Assignment 07

POLYCHOTOMOUS CATEGORICAL PREDICTORS

Published

August 8, 2023

The goal of this assignment is to give you more experience fitting and interpreting regression models with categorical predictors. For this assignment, you will be fitting several regression models to examine whether there are differences in the engagement level of reviewers on IMDb for Scooby-Doo episodes/movies based on which members of Mystery Inc caught the villain. To do so, you will use the data in the file scoobydoo.csv.


Instructions

Submit your responses to each of the questions below in a PDF document. All graphics should be resized so that they do not take up more room than necessary and also should have an appropriate caption. This assignment is worth 15 points. (Each question is worth 1 point unless otherwise noted.)


Preparation: Create Dummy Variables

Create four dummy variables for the analysis; one for each condition of the caught_by attribute. Also create another dummy variable to represent media format.


Description

  1. Create a table of pairwise correlations between engagement, each of the four dummy variables you created to represent caught_by, IMDb rating, number of catchphrases uttered, and the media format dummy variable.

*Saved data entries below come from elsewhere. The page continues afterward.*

Lemma read_value_Some p a h :
  heap p !! a = Some h -> read_value a p = (Ok (_value h), p).
Proof. intros Ha. unfold read_value. by rewrite (bind_Ok _ _ _ _ _ (load_Some _ _ _ Ha)). Qed.

Lemma write_value_Some p a h v :
  heap p !! a = Some h ->
  write_value a v p = (Ok tt, set_heap (<[a := set_value v h]> (heap p)) p).
Proof. intros Ha. unfold write_value. by rewrite (bind_Ok _ _ _ _ _ (load_Some _ _ _ Ha)). Qed.

Lemma acquire_free p a h :
  heap p !! a = Some h -> _lock h = false ->
  acquire a p = (Ok tt, set_heap (<[a := set_lock true h]> (heap p)) p).
Proof.
  intros Ha Hl. unfold acquire.
  rewrite (bind_Ok _ _ _ _ _ (load_Some _ _ _ Ha)). by rewrite Hl.
Qed.

Lemma acquire_held p a h :
  heap p !! a = Some h -> _lock h = true -> acquire a p = (Blocked, p).
Proof.
  intros Ha Hl. unfold acquire.
  rewrite (bind_Ok _ _ _ _ _ (load_Some _ _ _ Ha)). by rewrite Hl.
Qed.

Lemma release_Some p a h :
  heap p !! a = Some h ->
  release a p = (Ok tt, set_heap (<[a := set_lock false h]> (heap p)) p).
Proof. intros Ha. unfold release. by rewrite (bind_Ok _ _ _ _ _ (load_Some _ _ _ Ha)). Qed.

Lemma call_func_Some p a h :
  heap p !! a = Some h ->
  call_func a p =
    match _func h (globals p) with
    | (Returns v, g) => (Ok v, log_call a (Returns v) g p)
    | (Raises e, g) => (Exc e, log_call a (Raises e) g p)
    end.
Proof.
  intros Ha. unfold call_func. rewrite (bind_Ok _ _ _ _ _ (load_Some _ _ _ Ha)).
  by destruct (_func h (globals p)) as [[v|e] g].
Qed.

Lemma heap_insert_lookup p a h h' :
  heap p !! a = Some h -> <[a := h']> (heap p) !! a = Some h'.
Proof. intros Ha. apply list_lookup_insert_eq. by eapply lookup_lt_Some. Qed.

(** The fast path of [_get_value]: a populated slot is returned as it is. *)
Lemma get_value_populated p a h :
  heap p !! a = Some h -> is_none (_value h) = false ->
  _get_value a p = (Ok (_value h), p).
Proof.
  intros Ha Hv.
  cbv beta iota delta [_get_value bind read_value load ret].
  by rewrite Ha, Hv.
Qed.

(** The slow path of [_get_value] on a free lock. *)
Lemma get_value_empty p a h :
  heap p !! a = Some h -> _lock h = false -> is_none (_value h) = true ->
  _get_value a p =
    match _func h (globals p) with
    | (Returns v, g) =>
        if is_none v
        then (Exc AssertionError, log_call a (Returns v) g p)
        else (Ok v, set_heap (<[a := set_value v h]> (heap p))
                      (log_call a (Returns v) g p))
    | (Raises e, g) => (Exc e, log_call a (Raises e) g p)
    end.
Proof.
  intros Ha Hl Hv. unfold _get_value.
  rewrite (bind_Ok _ _ _ _ _ (read_value_Some _ _ _ Ha)), Hv. cbn [negb].
  unfold with_lock. rewrite (bind_Ok _ _ _ _ _ (acquire_free _ _ _ Ha Hl)).
  set (p1 := set_heap (<[a:=set_lock true h]> (heap p)) p).
  assert (H1 : heap p1 !! a = Some (set_lock true h)) by (by eapply heap_insert_lookup).
  destruct (_func h (globals p)) as [[v|e] g] eqn:Hf.
  - assert (Hcall : call_func a p1 = (Ok v, log_call a (Returns v) g p1)).
    { rewrite (call_func_Some _ _ _ H1). simpl. by rewrite Hf. }
    set (p2 := log_call a (Returns v) g p1) in *.
    assert (H2 : heap p2 !! a = Some (set_lock true h)) by done.
    set (p3 := set_heap (<[a := set_value v (set_lock true h)]> (heap p2)) p2).
    assert (H3 : heap p3 !! a = Some (set_value v (set_lock true h)))
      by (by eapply heap_insert_lookup).
    destruct (is_none v) eqn:Hnv.
    + erewrite finally_Exc; [| | by apply (release_Some _ _ _ H3)].
      2:{ rewrite (bind_Ok _ _ _ _ _ (read_value_Some _ _ _ H1)).
          cbn [_value set_lock]. rewrite Hv.
          rewrite (bind_Ok _ _ _ tt p3).
          2:{ rewrite (bind_Ok _ _ _ _ _ Hcall). apply (write_value_Some _ _ _ _ H2). }
          rewrite (bind_Ok _ _ _ _ _ (read_value_Some _ _ _ H3)).
          cbn [_value set_value]. rewrite Hnv. reflexivity. }
      f_equal. apply is_none_true in Hnv, Hv. subst v.
      unfold p3, p2, p1, set_heap, log_call; simpl.
      rewrite !list_insert_insert_eq, set_lock_release_value by done.
      rewrite list_insert_id; [done|]. rewrite Ha. f_equal.
      destruct h; simpl in *; by subst.
    + erewrite finally_Ok; [| | by apply (release_Some _ _ _ H3)].
      2:{ rewrite (bind_Ok _ _ _ _ _ (read_value_Some _ _ _ H1)).
          cbn [_value set_lock]. rewrite Hv.
          rewrite (bind_Ok _ _ _ tt p3).
          2:{ rewrite (bind_Ok _ _ _ _ _ Hcall). apply (write_value_Some _ _ _ _ H2). }
          rewrite (bind_Ok _ _ _ _ _ (read_value_Some _ _ _ H3)).
          cbn [_value set_value]. rewrite Hnv.
          rewrite (bind_Ok (ret tt) (fun _ => read_value a) p3 tt p3) by done.
          apply (read_value_Some _ _ _ H3). }
      f_equal. unfold p3, p2, p1, set_heap, log_call; simpl.
      by rewrite !list_insert_insert_eq, set_lock_release_value.
  - assert (Hcall : call_func a p1 = (Exc e, log_call a (Raises e) g p1)).
    { rewrite (call_func_Some _ _ _ H1). simpl. by rewrite Hf. }
    set (p2 := log_call a (Raises e) g p1) in *.
    assert (H2 : heap p2 !! a = Some (set_lock true h)) by done.
    erewrite finally_Exc; [| | by apply (release_Some _ _ _ H2)].
    2:{ rewrite (bind_Ok _ _ _ _ _ (read_value_Some _ _ _ H1)).
        cbn [_value set_lock]. rewrite Hv.
        apply bind_Exc. by apply bind_Exc. }
    f_equal. unfold p2, p1, set_heap, log_call; simpl.
    rewrite !list_insert_insert_eq, set_lock_release by done.
    by rewrite list_insert_id.
Qed.

Lemma get_value_dangling p a :
  heap p !! a = None -> _get_value a p = (Dangling, p).
Proof. intros Ha. unfold _get_value, read_value. unfold bind, load. by rewrite Ha. Qed.

Lemma get_value_held p a h :
  heap p !! a = Some h -> _lock h = true -> is_none (_value h) = true ->
  _get_value a p = (Blocked, p).
Proof.
  intros Ha Hl Hv. unfold _get_value.
  rewrite (bind_Ok _ _ _ _ _ (read_value_Some _ _ _ Ha)), Hv. cbn [negb].
  unfold with_lock, bind. by rewrite (acquire_held _ _ _ Ha Hl).
Qed.

(** [instance_for_function] on a free registry lock: the handle registered
    under the resolved token, or a new empty one. *)
Lemma instance_for_function_free p func token :
  _instances_lock p = false ->
  instance_for_function tokenize func token p =
    match _instances p !! resolve_token tokenize func token with
    | Some a => (Ok a, p)
    | None => (Ok (length (heap p)), register (resolve_token tokenize func token) func p)
    end.
Proof.
  intros Hl. unfold instance_for_function, with_instances_lock.
  set (k := resolve_token tokenize func token).
  assert (Hacq : acquire_instances_lock p = (Ok tt, set_instances_lock true p)).
  { unfold acquire_instances_lock. by rewrite Hl. }
  rewrite (bind_Ok _ _ _ _ _ Hacq). unfold finally. cbn [_instances set_instances_lock].
  destruct (_instances p !! k) as [a|] eqn:Hk.
  - unfold ret, release_instances_lock. f_equal. destruct p; simpl in *; by subst.
  - unfold bind, __init__, set_instance, ret, release_instances_lock, register.
    cbn. f_equal. destruct p; simpl in *; by subst.
Qed.

Lemma instance_for_function_held p func token :
  _instances_lock p = true ->
  instance_for_function tokenize func token p = (Blocked, p).
Proof.
  intros Hl. unfold instance_for_function, with_instances_lock, bind,
    acquire_instances_lock. by rewrite Hl.
Qed.

(** *** The state every call leaves behind *)

Lemma get_value_state p a :
  (forall h, heap p !! a = Some h -> _lock h = false) ->
  snd (_get_value a p) =
    match heap p !! a with
    | None => p
    | Some h =>
        if is_none (_value h)
        then match _func h (globals p) with
             | (Returns v, g) =>
                 if is_none v then log_call a (Returns v) g p
                 else set_heap (<[a := set_value v h]> (heap p))
                        (log_call a (Returns v) g p)
             | (Raises e, g) => log_call a (Raises e) g p
             end
        else p
    end.
Proof.
  intros Hl. destruct (heap p !! a) as [h|] eqn:Ha.
  - destruct (is_none (_value h)) eqn:Hv.
    + rewrite (get_value_empty _ _ _ Ha (Hl _ eq_refl) Hv).
      destruct (_func h (globals p)) as [[v|e] g]; [by destruct (is_none v)|done].
    + by rewrite (get_value_populated _ _ _ Ha Hv).
  - by rewrite get_value_dangling.
Qed.

Lemma getattr_state p a attr :
  snd (__getattr__ a attr p) =
    if bool_decide (attr ∈ reserved_names) then p else snd (_get_value a p).
Proof.
  unfold __getattr__. case_bool_decide; [done|].
  unfold bind. destruct (_get_value a p) as [[v|e| |] p']; try done.
  cbn [snd]. by destruct (py_getattr v attr).
Qed.

Lemma dir_state p a : snd (__dir__ a p) = p.
Proof.
  unfold __dir__, read_value, bind, load, ret. by destruct (heap p !! a).
Qed.

Lemma repr_state p a : snd (__repr__ a p) = p.
Proof.
  unfold __repr__, read_value, bind, load, ret. by destruct (heap p !! a).
Qed.

Lemma reduce_state p a : snd (__reduce__ a p) = p.
Proof.
  unfold __reduce__, bind, load, ret. by destruct (heap p !! a).
Qed.

Lemma instance_for_function_state p func token :
  _instances_lock p = false ->
  snd (instance_for_function tokenize func token p) =
    match _instances p !! resolve_token tokenize func token with
    | Some _ => p
    | None => register (resolve_token tokenize func token) func p
    end.
Proof.
  intros Hl. rewrite (instance_for_function_free _ _ _ Hl).
  by destruct (_instances p !! _).
Qed.

(** *** The registry invariant *)

Lemma resolve_token_idem func token :
  resolve_token tokenize func (Some (resolve_token tokenize func token)) =
  resolve_token tokenize func token.
Proof.
  unfold resolve_token. destruct token as [t|].
  - destruct (str_truthy t) eqn:Ht; [by rewrite Ht|].
    by destruct (str_truthy (tokenize func)).
  - by destruct (str_truthy (tokenize func)).
Qed.

Lemma registry_inv_fresh (g : U) : registry_inv tokenize (fresh_process g).
Proof. by split. Qed.

Lemma registry_inv_ext p p' :
  heap p' = heap p -> _instances p' = _instances p ->
  _instances_lock p' = _instances_lock p ->
  registry_inv tokenize p -> registry_inv tokenize p'.
Proof.
  intros Hh Hi Hl [I1 I2 I3 I4 I5].
  split; rewrite ?Hh, ?Hi, ?Hl; done.
Qed.

Lemma registry_inv_set_value p p' a h v :
  heap p !! a = Some h ->
  heap p' = <[a := set_value v h]> (heap p) ->
  _instances p' = _instances p ->
  _instances_lock p' = _instances_lock p ->
  registry_inv tokenize p -> registry_inv tokenize p'.
Proof.
  intros Ha Hh Hi Hl [I1 I2 I3 I4 I5].
  assert (Hold : forall b hb, heap p' !! b = Some hb ->
            exists hb', heap p !! b = Some hb' /\ _lock hb = _lock hb'
                        /\ _token hb = _token hb' /\ _func hb = _func hb').
  { intros b hb. rewrite Hh. intros [(-> & <- & _)|[_ Hb]]%list_lookup_insert_Some;
      eauto 6. }
  split; rewrite ?Hi, ?Hl; try done.
  - intros b hb (hb' & Hb & -> & _)%Hold. eauto.
  - intros b hb (hb' & Hb & _ & -> & _)%Hold. eauto.
  - intros k b (hb & Hb & Hk)%I4. rewrite Hh.
    destruct (decide (a = b)) as [->|Hne].
    + exists (set_value v h). rewrite list_lookup_insert_eq by (by eapply lookup_lt_Some).
      split; [done|]. rewrite Ha in Hb. by injection Hb as ->.
    + exists hb. by rewrite list_lookup_insert_ne.
  - intros b hb (hb' & Hb & _ & -> & ->)%Hold. eauto.
Qed.

Lemma registry_inv_register p func token :
  registry_inv tokenize p ->
  _instances p !! resolve_token tokenize func token = None ->
  registry_inv tokenize (register (resolve_token tokenize func token) func p).
Proof.
  intros [I1 I2 I3 I4 I5] Hk. set (k := resolve_token tokenize func token) in *.
  split; unfold register; cbn [heap _instances _instances_lock]; try done.
  - intros b hb [[_ Hb]|[_ <-]]%lookup_snoc_Some; eauto.
  - intros b hb [[_ Hb]|[-> <-]]%lookup_snoc_Some.
    + rewrite lookup_insert_ne; [eauto|]. intros Heq. apply I3 in Hb. congruence.
    + apply lookup_insert_eq.
  - intros k' b [[<- <-]|[Hne Hb]]%lookup_insert_Some.
    + exists (mkOncePerWorker func k false PyNone). split; [|done].
      apply lookup_snoc_Some. by right.
    + apply I4 in Hb as (hb & Hb & Htok). exists hb. split; [|done].
      by apply lookup_app_l_Some.
  - intros b hb [[_ Hb]|[_ <-]]%lookup_snoc_Some; [eauto|].
    apply resolve_token_idem.
Qed.

Lemma registry_inv_exec c p :
  registry_inv tokenize p -> registry_inv tokenize (exec tokenize c p).
Proof.
  intros Hinv.
  assert (Hget : forall a, registry_inv tokenize (snd (_get_value a p))).
  { intros a. rewrite get_value_state by (intros; by eapply inv_locks).
    destruct (heap p !! a) as [h|] eqn:Ha; [|done].
    destruct (is_none (_value h)); [|done].
    destruct (_func h (globals p)) as [[v|e] g].
    - destruct (is_none v).
      + by apply (registry_inv_ext p).
      + by apply (registry_inv_set_value p _ a h v).
    - by apply (registry_inv_ext p). }
  assert (Hifn : forall func token,
            registry_inv tokenize (snd (instance_for_function tokenize func token p))).
  { intros func token. rewrite instance_for_function_state by apply Hinv.
    destruct (_instances p !! _) eqn:Hk; [done|]. by apply registry_inv_register. }
  destruct c as [func token|a|a attr|a|a|a|r]; cbn [exec].
  - apply Hifn.
  - apply Hget.
  - rewrite getattr_state. by case_bool_decide.
  - by rewrite dir_state.
  - by rewrite repr_state.
  - by rewrite reduce_state.
  - unfold unpickle. destruct (red_callable r). apply Hifn.
Qed.

Lemma registry_inv_exec_all cs p :
  registry_inv tokenize p -> registry_inv tokenize (exec_all tokenize cs p).
Proof.
  revert p. induction cs as [|c cs IH]; intros p Hinv; [done|].
  cbn [exec_all]. by apply IH, registry_inv_exec.
Qed.

(** *** The log invariant *)

Lemma calls_of_log_call_same p a r g :
  calls_of a (log_call a r g p) =
  (calls_of a p ++ [mkCall a (_instances_lock p) r])%list.
Proof.
  unfold calls_of, log_call. cbn [calls]. rewrite filter_app.
  by rewrite filter_cons_True by done.
Qed.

  2. Interpret (i) the correlation between the Shaggy/Scooby dummy variable and engagement, and (ii) the correlation between the Shaggy/Scooby dummy variable and the media format dummy variable.


Unadjusted Group Differences Model: ANOVA

Fit the regression model that uses the dummy predictors for which Mystery Inc. members caught the villain to predict variation in IMDb engagement. In this model, use Shaggy/Scooby as the reference group.

  1. Write the fitted regression equation.

  2. Which conditions of caught_by, if any, differ from Shaggy/Scooby in the average engagement on IMDb produced (more than we expect because of sampling variation)? Explain.

  3. Report and interpret the \(R^2\) value for this model.

  4. Which comparisons of the caught_by condition reflected in the omnibus null hypothesis are not represented in this fitted model?


Adjusted Group Differences Model: ANCOVA

Again, fit the regression model that uses the dummy predictors for which Mystery Inc. members caught the villain to predict variation in average IMDb engagement, but this time control for differences in (1) IMDb rating, (2) number of catchphrases uttered, and (3) media format. Again, use Shaggy/Scooby as the reference group.

  1. Write the fitted regression equation.

  2. Which conditions of caught_by, if any, differ from Shaggy/Scooby in the average IMDb engagment (more than we expect because of sampling variation) after controlling for differences in these other predictors? Explain

  3. Report and interpret the \(R^2\) value for this model.


Assumptions

  1. Create the density plot of the marginal distribution of the standardized residuals from the ANCOVA model. Add the confidence envelope for the normal distribution. Explain whether or not this plot suggests problems about meeting the normality assumption.

  2. Create the scatterplot of the standardized residuals versus the fitted values from the ANCOVA model. Include any smoothers and confidence envelopes that will allow you to evaluate the linearity assumption. In the plot identify observation with extreme residuals (\(\leq-3\) or \(\geq3\)) by indicating the row number of that observation in the plot.

  3. Explain whether or not this plot suggests problems about meeting the linearity and homogeneity of variance assumptions.


Pairwise Differences

Use the results from comparing the pairwise differences between the conditions of caught_by in the ANCOVA model to answer the questions in this section.

  1. Create a table (suitable for publication) that presents each of the possible pairwise contrasts (null hypotheses) of interest, the unadjusted p-values from the controlled model, and the Benjamini–Hochberg adjusted p-values for the controlled differences. (Note: To obtain all of these, you may need to fit additional models.)

  2. Use the Benjamini–Hochberg adjusted p-values from the controlled model to help answer the research question: Are there differences in the engagement level of reviewers on IMDb for Scooby-Doo episodes/movies based on which members of Mystery Inc caught the villain? In answering this question, also indicate how IMDb engagement differs for the conditions of caught_by.

  3. Create a heatmap of the Benjamini–Hochberg adjusted p-values for the controlled model that you reported in the table in Question 13. You can see an example of a heatmap for correlations here. We want to create a heatmap that shows the p-value for each pairwise comparison instead of the correlation between variables. So for example, the heatmap we want to create should be a 4x4 grid (the rows and columns would represent conditions of caught_by) and the intersecting cells would include the p-value for the comparison (rather than the correlation coefficient). Color will be used to indicate the magnitude of the p-values. You may want to include different levels of color depending on the size of the p-value (\(<.05\), \(<.01\), etc.) Feel free to use any software tool you want to create this heatmap.